Published online Nov 28, 2005. doi: 10.3748/wjg.v11.i44.6920
Revised: April 23, 2005
Accepted: April 26, 2005
Published online: November 28, 2005
AIM: To explore the potential prognostic role of preoperative tumor grade and blood AFP mRNA in a cohort of patients with hepatocellular carcinoma (HCC) eligible for radical therapies according to a well-defined treatment algorithm not including nodule size and number as absolute selection criteria.
METHODS: Fifty patients with a diagnosis of HCC were prospectively enrolled in the study. Inclusion criteria were: (1) histological assessment of tumor grade by means of percutaneous biopsies; (2) determination of AFP mRNA status in the blood; (3) patient’s eligibility for radical therapies.

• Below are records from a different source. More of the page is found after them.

Definition load_pointer (pkey : string) : GitProg (Result (option (ETag * string * Manifest)) HydrateError) :=
  let!? p := map_err_await HStore (get_pointer pkey) in
  match p with
  | None => Ret (Ok None)
  | Some (etag, pointer_bytes) =>
      match pointer_digest pointer_bytes with
      | None => Ret (Err InvalidPointer)
      | Some digest =>
          let!? manifest_bytes :=
            hydrate_get_verified_limited ("manifests/" ++ digest) digest MAX_MANIFEST_BYTES in
          Ret (let? manifest := map_err HManifest (from_bytes manifest_bytes) in
               let? _ := map_err HManifest (validate manifest) in
               Ok (Some (etag, digest, manifest)))
      end
  end.

(** The packs, one at a time, within the budget. *)
Fixpoint materialize_packs (max_pack max_repo : N) (packs : list string) (total : N)
    : GitProg (Result N HydrateError) :=
  match packs with
  | [] => Ret (Ok total)
  | key :: packs =>
      match strip_prefix key "packs/" with
      | None => Ret (Err (Hydrate "malformed pack key"))
      | Some digest =>
          let!? bytes := call (MaterializePack key digest max_pack) in
          if (max_pack <? bytes)%N then Ret (Err (HResourceLimit "pack"))
          else
            match checked_add total bytes with
            | None => Ret (Err (HResourceLimit "repo byte count overflowed u64"))
            | Some total =>
                if (max_repo <? total)%N then Ret (Err (HResourceLimit "repo"))
                else materialize_packs max_pack max_repo packs total
            end
      end
  end.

RESULTS: At preoperative evaluation, 54% of the study group had a well-differentiated HCC, 42% had AFP mRNA in the blood, 40% had a tumor larger than 5 cm and 56% had more than one nodule. Surgery (resection or liver transplantation) was performed in 29 patients, while 21 had percutaneous ablation procedures. After a median follow-up of 28 mo, 12-, 24-, and 36-mo survival rates were 78%, 58%, and 51%, respectively. Surgical therapy, performance status and three tumor-related variables (AFP mRNA, HCC grade and gross vascular invasion) resulted as significant survival predictors at univariate analysis. Nodule size and number did not perform as significant prognosticators. Multivariate study selected only surgical therapy and a biologically early HCC profile (AFP mRNA negative and well-differentiated tumor without gross vascular invasion) as independent survival variables.
CONCLUSION: The preoperative determination of tumor grade and blood AFP mRNA status may potentially refine the prognostic evaluation of HCC patients and improve the selection process for radical therapies.